**Given information**.
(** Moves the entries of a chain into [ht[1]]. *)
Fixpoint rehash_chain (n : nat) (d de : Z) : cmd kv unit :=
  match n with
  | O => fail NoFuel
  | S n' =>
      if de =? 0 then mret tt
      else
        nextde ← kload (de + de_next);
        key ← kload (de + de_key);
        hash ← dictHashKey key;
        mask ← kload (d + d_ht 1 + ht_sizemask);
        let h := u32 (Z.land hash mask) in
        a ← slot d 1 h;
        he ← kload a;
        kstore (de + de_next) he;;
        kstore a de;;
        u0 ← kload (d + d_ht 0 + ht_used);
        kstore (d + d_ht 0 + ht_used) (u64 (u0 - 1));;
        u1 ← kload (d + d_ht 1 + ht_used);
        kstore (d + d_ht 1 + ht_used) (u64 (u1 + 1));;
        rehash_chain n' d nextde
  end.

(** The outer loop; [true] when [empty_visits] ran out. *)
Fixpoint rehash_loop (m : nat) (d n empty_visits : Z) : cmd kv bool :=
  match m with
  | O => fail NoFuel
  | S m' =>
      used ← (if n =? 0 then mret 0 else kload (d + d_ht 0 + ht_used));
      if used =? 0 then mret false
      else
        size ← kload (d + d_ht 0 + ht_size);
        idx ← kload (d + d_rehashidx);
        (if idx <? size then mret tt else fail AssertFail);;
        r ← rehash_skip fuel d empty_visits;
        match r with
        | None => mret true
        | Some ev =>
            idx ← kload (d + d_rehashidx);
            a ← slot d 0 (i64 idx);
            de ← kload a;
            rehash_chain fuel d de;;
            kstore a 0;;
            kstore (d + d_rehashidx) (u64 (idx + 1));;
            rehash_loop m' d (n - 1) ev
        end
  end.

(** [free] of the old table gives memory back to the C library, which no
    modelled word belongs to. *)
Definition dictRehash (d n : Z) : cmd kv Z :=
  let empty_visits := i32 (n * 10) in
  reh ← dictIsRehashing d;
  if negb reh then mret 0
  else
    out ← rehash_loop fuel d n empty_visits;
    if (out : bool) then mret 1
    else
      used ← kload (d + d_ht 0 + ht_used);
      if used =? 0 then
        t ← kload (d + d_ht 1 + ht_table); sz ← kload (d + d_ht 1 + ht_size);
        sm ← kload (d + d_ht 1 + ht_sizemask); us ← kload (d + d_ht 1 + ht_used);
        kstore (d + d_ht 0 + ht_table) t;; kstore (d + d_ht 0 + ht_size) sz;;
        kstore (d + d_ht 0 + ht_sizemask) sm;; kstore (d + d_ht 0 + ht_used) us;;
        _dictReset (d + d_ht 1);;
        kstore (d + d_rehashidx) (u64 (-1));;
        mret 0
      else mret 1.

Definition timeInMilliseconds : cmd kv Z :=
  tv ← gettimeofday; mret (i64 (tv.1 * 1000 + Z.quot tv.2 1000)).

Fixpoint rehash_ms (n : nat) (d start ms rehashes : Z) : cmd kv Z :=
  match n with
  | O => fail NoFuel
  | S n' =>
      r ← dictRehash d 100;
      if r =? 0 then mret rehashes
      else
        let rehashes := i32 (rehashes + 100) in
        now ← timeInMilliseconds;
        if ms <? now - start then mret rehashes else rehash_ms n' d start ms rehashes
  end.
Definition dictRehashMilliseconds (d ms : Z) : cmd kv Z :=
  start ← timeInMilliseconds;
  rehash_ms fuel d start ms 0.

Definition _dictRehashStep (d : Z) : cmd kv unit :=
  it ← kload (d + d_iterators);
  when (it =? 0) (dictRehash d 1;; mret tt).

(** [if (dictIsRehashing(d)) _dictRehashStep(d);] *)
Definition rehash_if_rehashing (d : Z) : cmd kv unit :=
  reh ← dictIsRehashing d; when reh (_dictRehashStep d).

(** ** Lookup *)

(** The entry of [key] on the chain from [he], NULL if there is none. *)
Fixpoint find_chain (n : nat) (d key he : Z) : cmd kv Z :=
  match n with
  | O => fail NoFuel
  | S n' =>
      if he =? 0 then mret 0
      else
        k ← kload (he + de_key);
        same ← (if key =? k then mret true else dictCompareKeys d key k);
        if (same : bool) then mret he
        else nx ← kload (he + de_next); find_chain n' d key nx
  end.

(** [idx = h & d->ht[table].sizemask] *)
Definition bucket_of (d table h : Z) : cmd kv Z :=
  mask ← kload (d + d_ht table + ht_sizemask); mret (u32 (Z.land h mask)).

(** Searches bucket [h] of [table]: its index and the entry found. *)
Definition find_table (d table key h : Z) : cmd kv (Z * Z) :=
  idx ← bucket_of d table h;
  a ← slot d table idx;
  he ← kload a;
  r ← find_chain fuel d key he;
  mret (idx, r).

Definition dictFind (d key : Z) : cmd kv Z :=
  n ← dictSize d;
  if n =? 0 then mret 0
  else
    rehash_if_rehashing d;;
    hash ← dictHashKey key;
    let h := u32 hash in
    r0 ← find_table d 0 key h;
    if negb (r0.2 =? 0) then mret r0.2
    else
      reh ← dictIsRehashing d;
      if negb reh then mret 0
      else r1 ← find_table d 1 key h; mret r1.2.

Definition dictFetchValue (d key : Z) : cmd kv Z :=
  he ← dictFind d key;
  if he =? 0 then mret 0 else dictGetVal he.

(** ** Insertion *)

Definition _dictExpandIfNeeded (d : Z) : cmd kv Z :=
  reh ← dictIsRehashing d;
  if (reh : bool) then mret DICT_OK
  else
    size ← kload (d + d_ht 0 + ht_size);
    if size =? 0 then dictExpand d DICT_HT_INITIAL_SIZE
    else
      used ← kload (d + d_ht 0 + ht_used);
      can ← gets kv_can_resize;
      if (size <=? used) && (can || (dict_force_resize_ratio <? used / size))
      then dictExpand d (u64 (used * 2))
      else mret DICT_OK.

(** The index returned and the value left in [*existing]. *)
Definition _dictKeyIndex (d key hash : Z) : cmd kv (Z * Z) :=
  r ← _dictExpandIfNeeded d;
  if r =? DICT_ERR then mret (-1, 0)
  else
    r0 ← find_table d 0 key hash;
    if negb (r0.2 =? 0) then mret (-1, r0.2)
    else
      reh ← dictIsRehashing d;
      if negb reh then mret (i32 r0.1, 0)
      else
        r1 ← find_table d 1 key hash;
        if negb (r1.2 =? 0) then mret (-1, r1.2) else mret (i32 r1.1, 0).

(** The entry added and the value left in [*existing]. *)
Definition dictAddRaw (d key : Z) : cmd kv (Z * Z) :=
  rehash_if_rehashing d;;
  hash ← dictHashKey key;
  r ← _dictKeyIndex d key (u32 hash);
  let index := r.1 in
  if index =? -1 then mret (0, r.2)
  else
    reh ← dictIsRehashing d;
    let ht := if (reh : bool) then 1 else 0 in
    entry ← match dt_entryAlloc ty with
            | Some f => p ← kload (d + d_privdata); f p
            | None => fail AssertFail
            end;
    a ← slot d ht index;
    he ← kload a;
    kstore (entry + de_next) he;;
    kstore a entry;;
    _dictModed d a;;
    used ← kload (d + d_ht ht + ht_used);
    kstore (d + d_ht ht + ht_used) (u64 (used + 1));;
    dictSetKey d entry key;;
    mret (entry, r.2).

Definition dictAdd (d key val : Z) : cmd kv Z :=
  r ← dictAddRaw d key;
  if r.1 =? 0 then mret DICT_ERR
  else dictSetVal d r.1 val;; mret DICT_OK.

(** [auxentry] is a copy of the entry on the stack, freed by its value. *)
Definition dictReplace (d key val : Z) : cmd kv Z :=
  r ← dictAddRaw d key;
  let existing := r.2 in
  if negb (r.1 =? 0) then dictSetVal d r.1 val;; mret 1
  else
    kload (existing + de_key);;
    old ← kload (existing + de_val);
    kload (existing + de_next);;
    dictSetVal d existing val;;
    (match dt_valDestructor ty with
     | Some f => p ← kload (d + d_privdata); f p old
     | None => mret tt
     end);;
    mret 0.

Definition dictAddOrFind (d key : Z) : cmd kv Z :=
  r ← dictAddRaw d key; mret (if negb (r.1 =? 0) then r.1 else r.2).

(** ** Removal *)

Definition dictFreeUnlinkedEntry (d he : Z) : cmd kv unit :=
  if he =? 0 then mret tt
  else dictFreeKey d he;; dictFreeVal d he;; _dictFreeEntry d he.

**Activity**. Above is a listing; print exactly its lines from the one with "mret (idx, r)." through the one with "Definition _dictKeyIndex (d", and no other lines.

**Task answer**.
  mret (idx, r).

Definition dictFind (d key : Z) : cmd kv Z :=
  n ← dictSize d;
  if n =? 0 then mret 0
  else
    rehash_if_rehashing d;;
    hash ← dictHashKey key;
    let h := u32 hash in
    r0 ← find_table d 0 key h;
    if negb (r0.2 =? 0) then mret r0.2
    else
      reh ← dictIsRehashing d;
      if negb reh then mret 0
      else r1 ← find_table d 1 key h; mret r1.2.

Definition dictFetchValue (d key : Z) : cmd kv Z :=
  he ← dictFind d key;
  if he =? 0 then mret 0 else dictGetVal he.

(** ** Insertion *)

Definition _dictExpandIfNeeded (d : Z) : cmd kv Z :=
  reh ← dictIsRehashing d;
  if (reh : bool) then mret DICT_OK
  else
    size ← kload (d + d_ht 0 + ht_size);
    if size =? 0 then dictExpand d DICT_HT_INITIAL_SIZE
    else
      used ← kload (d + d_ht 0 + ht_used);
      can ← gets kv_can_resize;
      if (size <=? used) && (can || (dict_force_resize_ratio <? used / size))
      then dictExpand d (u64 (used * 2))
      else mret DICT_OK.

(** The index returned and the value left in [*existing]. *)
Definition _dictKeyIndex (d key hash : Z) : cmd kv (Z * Z) :=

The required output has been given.